--- Source records Enclosed Below ---

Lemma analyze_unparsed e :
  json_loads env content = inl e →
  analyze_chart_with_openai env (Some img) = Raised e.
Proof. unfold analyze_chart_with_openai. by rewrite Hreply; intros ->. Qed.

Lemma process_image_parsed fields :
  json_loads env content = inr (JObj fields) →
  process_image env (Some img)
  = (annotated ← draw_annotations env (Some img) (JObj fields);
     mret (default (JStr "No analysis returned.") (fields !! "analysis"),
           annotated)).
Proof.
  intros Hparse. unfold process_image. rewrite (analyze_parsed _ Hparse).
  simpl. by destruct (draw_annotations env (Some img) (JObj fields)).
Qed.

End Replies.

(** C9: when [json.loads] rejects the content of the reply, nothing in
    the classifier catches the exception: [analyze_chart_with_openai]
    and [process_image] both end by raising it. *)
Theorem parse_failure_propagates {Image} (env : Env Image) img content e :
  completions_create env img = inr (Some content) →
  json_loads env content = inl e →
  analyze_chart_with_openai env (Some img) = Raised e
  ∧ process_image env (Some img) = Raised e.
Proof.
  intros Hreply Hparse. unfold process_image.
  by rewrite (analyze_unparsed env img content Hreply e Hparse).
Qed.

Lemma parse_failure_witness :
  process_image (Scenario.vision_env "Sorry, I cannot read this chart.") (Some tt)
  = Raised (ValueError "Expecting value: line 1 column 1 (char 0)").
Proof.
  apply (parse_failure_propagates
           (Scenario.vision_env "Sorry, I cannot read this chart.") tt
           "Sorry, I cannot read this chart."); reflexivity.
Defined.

--- End of Enclosed Source records ---

Activity
Print exactly, and only, the lines beginning at the top of the listing and ending at the line with "completions_create env img".

Task output
Lemma analyze_unparsed e :
  json_loads env content = inl e →
  analyze_chart_with_openai env (Some img) = Raised e.
Proof. unfold analyze_chart_with_openai. by rewrite Hreply; intros ->. Qed.

Lemma process_image_parsed fields :
  json_loads env content = inr (JObj fields) →
  process_image env (Some img)
  = (annotated ← draw_annotations env (Some img) (JObj fields);
     mret (default (JStr "No analysis returned.") (fields !! "analysis"),
           annotated)).
Proof.
  intros Hparse. unfold process_image. rewrite (analyze_parsed _ Hparse).
  simpl. by destruct (draw_annotations env (Some img) (JObj fields)).
Qed.

End Replies.

(** C9: when [json.loads] rejects the content of the reply, nothing in
    the classifier catches the exception: [analyze_chart_with_openai]
    and [process_image] both end by raising it. *)
Theorem parse_failure_propagates {Image} (env : Env Image) img content e :
  completions_create env img = inr (Some content) →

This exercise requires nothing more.